Exercise requirements: Where the string "rest" occurs in a line of the entries below, copy that line.

Source data:
################

Lemma split_at_digits (sep : ascii) (ds rest : string) :
  all_digits ds = true → Numeral.digit sep = None →
  Numeral.split_at sep (ds ++ String sep rest) = Some (ds, rest).
Proof.
  intros Hall Hsep. induction ds as [|c ds IH].
  - rewrite app_empty_l. simpl. by rewrite Ascii.eqb_refl.
  - rewrite app_String. simpl in *. apply andb_true_iff in Hall as [Hc Hall].
    apply bool_decide_eq_true in Hc.
    destruct (Ascii.eqb_spec c sep) as [->|_].
    + rewrite Hsep in Hc. by destruct Hc.
    + by rewrite (IH Hall).
Qed.

Lemma signed_digits (ds rest : string) (n : Z) :
  all_digits ds = true → Numeral.natural ds = Some n →
  Numeral.signed (ds ++ rest) = (false, (ds ++ rest)%string).
Proof.
  destruct ds as [|c ds]; [done|]. rewrite app_String. simpl.
  intros [Hc _]%andb_true_iff _. apply bool_decide_eq_true in Hc.
  destruct (Ascii.eqb_spec c "-") as [->|_]; [|done]. by destruct Hc.
Qed.

Lemma digits_zeros (k : nat) (s : string) :
  Numeral.digits 0 (zeros k ++ s) = Numeral.digits 0 s.
Proof.
  induction k as [|k IH]; [done|]. cbn [zeros]. rewrite app_String. exact IH.
Qed.

Lemma all_digits_zeros (k : nat) : all_digits (zeros k) = true.
Proof. induction k as [|k IH]; [done|]. exact IH. Qed.

(** A zero-filled natural number reads as that number. *)
Lemma zfill_reads (w : nat) (n : Z) :
  0 ≤ n →
  all_digits (zfill w n) = true ∧ Numeral.natural (zfill w n) = Some n.
Proof.
  intros Hn. destruct (pretty_reads n Hn) as [Hall Hnat]. unfold zfill.
  rewrite all_digits_app, all_digits_zeros, Hall. split; [done|].
  assert (Numeral.digits 0 (pretty n) = Some n) as Hd
    by (by destruct (pretty n)).
  apply natural_digits; [|by rewrite digits_zeros].
  intros E. apply (f_equal String.length) in E.
  rewrite length_app_string in E. destruct (pretty n); [done|]. simpl in E. lia.
Qed.

Lemma zfill_2_length (m : Z) :
  0 ≤ m < 100 → String.length (zfill 2 m) = 2%nat.
Proof.
  intros Hm.
  assert (forallb (λ k, Nat.eqb (String.length (zfill 2 k)) 2) (seqZ 0 100)
          = true) as Hall by (vm_compute; reflexivity).
  rewrite forallb_forall in Hall. apply Nat.eqb_eq, Hall.
  apply list_elem_of_In, elem_of_seqZ. lia.
Qed.

(** The numeral written for [units] hundredths reads as that count, with
    the sign written. *)
Lemma hundredths_decimal_text (neg : bool) (units : Z) :
  Numeral.hundredths (decimal_text 2 neg units)
  = Some (Numeral.with_sign neg (Z.abs units)).
Proof.
  unfold decimal_text. change (10 ^ Z.of_nat 2) with 100.
  set (a := Z.abs units).
  assert (0 ≤ a / 100) as Hi by (apply Z.div_pos; lia).
  assert (0 ≤ a `mod` 100 < 100) as Hf by (apply Z.mod_pos_bound; lia).
  destruct (pretty_reads _ Hi) as [Hall Hnat].
  destruct (zfill_reads 2 _ (proj1 Hf)) as [_ Hfrac].
  pose proof (zfill_2_length _ Hf) as Hlen.
  assert (Numeral.split_at "."
            (pretty (a / 100) ++ String "." (zfill 2 (a `mod` 100)))
          = Some (pretty (a / 100), zfill 2 (a `mod` 100))) as Hsplit
    by (by apply split_at_digits).
  assert (100 * (a / 100) + a `mod` 100 = a) as Ha
    by (pose proof (Z.div_mod a 100); lia).
  destruct neg.
  - change ("-" ++ pretty (a / 100) ++ "." ++ zfill 2 (a `mod` 100))%string
      with (String "-" (pretty (a / 100)
                        ++ String "." (zfill 2 (a `mod` 100)))).
    unfold Numeral.hundredths. cbn [Numeral.signed].
    change (Ascii.eqb "-" "-") with true. cbv iota.
    by rewrite Hsplit, Hlen, Hnat, Hfrac, Ha.
  - change ("" ++ pretty (a / 100) ++ "." ++ zfill 2 (a `mod` 100))%string
      with (pretty (a / 100) ++ String "." (zfill 2 (a `mod` 100)))%string.
    unfold Numeral.hundredths.
    rewrite (signed_digits _ _ _ Hall Hnat).
    by rewrite Hsplit, Hlen, Hnat, Hfrac, Ha.
Qed.

(* ===================================================================== *)
(** ** Filter engine *)
(* ===================================================================== *)

Section assoc_facts.
Context {A : Type}.

Lemma assoc_is_Some (k : string) (l : list (string * A)) :
  k ∈ l.*1 → is_Some (assoc k l).
Proof.
  induction l as [|[k' a] l IH]; simpl.
  - intros Hin. by apply elem_of_nil in Hin.
  - intros Hin. destruct (String.eqb k k') eqn:E; [by eexists|].
    apply elem_of_cons in Hin as [->|Hin]; [|by apply IH].
    by rewrite String.eqb_refl in E.
Qed.

Lemma assoc_Some_elem (k : string) (l : list (string * A)) a :
  assoc k l = Some a → (k, a) ∈ l.
Proof.
  induction l as [|[k' a'] l IH]; simpl; [done|].
  destruct (String.eqb k k') eqn:E.
  - apply String.eqb_eq in E as ->. intros [= ->]. apply elem_of_cons; auto.
  - intros Hl. apply elem_of_cons; auto.
Qed.
End assoc_facts.

Lemma truthy_nonempty {A} (l : list A) : l ≠ [] → truthy l = true.
Proof. by destruct l. Qed.

Lemma getitem_mask_isin (f : SalesRecord → cell) (values : list string)
    (data : DataFrame) :
  getitem_mask data (isin (f <$> data) values)
  = List.filter (λ r, match f r with
                      | VStr v => bool_decide (v ∈ values)
                      | _ => false
                      end) data.
Proof.
  unfold isin. rewrite <- list_fmap_compose.
  induction data as [|r data IH]; [done|].
  rewrite fmap_cons. cbn [getitem_mask List.filter]. rewrite IH.
  unfold compose. reflexivity.
Qed.


Lemma transportation_filter_data data column values :
  Transportation.filter_data data column values
  = Toy.filter_data data column values.
Proof. reflexivity. Qed.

################

Result for this exercise:
Lemma split_at_digits (sep : ascii) (ds rest : string) :
  Numeral.split_at sep (ds ++ String sep rest) = Some (ds, rest).
Lemma signed_digits (ds rest : string) (n : Z) :
  Numeral.signed (ds ++ rest) = (false, (ds ++ rest)%string).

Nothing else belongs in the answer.